Task requirements: All lines in the entries below that hold "intros" make up the answer.

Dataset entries

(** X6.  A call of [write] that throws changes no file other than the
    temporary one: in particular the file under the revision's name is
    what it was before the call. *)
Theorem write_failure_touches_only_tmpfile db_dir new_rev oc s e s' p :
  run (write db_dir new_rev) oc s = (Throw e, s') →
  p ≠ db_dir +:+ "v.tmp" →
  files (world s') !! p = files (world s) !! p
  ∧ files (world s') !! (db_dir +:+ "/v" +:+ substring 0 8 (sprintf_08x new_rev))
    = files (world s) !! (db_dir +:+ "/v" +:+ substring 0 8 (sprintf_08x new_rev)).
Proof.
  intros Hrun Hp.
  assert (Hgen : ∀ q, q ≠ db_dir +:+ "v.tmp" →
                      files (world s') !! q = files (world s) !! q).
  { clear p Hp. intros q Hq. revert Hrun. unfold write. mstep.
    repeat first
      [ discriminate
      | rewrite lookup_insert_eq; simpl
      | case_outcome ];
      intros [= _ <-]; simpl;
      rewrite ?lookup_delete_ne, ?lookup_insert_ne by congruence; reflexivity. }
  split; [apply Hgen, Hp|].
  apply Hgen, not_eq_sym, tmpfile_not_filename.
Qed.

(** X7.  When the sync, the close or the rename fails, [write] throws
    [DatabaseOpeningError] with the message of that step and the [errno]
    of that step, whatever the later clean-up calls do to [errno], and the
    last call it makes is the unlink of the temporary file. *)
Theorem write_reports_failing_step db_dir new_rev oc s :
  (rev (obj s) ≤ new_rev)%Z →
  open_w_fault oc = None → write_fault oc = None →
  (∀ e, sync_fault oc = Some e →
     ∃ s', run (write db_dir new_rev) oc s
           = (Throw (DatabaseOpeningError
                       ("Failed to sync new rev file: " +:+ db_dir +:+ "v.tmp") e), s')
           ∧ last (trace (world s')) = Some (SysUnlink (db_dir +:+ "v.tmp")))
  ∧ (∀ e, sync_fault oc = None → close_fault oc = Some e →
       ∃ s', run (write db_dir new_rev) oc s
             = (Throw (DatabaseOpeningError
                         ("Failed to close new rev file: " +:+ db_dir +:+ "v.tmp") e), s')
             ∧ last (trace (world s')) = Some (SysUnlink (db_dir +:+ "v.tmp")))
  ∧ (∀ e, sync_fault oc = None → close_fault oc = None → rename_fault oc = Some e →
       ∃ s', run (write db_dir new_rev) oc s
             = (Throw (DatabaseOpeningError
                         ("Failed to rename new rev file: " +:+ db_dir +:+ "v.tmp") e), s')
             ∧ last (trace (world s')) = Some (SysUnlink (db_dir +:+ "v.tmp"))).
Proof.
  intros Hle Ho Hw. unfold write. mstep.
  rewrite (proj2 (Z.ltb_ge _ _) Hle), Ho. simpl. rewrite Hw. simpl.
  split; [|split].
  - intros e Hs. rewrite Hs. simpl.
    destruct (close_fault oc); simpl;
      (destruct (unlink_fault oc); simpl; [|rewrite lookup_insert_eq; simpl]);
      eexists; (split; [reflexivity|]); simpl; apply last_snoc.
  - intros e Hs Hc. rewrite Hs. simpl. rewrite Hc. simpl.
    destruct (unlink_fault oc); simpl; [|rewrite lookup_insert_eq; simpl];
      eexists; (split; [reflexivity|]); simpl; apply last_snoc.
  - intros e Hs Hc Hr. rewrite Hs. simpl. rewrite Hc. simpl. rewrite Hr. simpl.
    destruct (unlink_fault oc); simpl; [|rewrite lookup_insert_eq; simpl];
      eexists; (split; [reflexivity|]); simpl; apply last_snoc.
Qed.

Expected answer:
  intros Hrun Hp.
  { clear p Hp. intros q Hq. revert Hrun. unfold write. mstep.
      intros [= _ <-]; simpl;
  intros Hle Ho Hw. unfold write. mstep.
  - intros e Hs. rewrite Hs. simpl.
  - intros e Hs Hc. rewrite Hs. simpl. rewrite Hc. simpl.
  - intros e Hs Hc Hr. rewrite Hs. simpl. rewrite Hc. simpl. rewrite Hr. simpl.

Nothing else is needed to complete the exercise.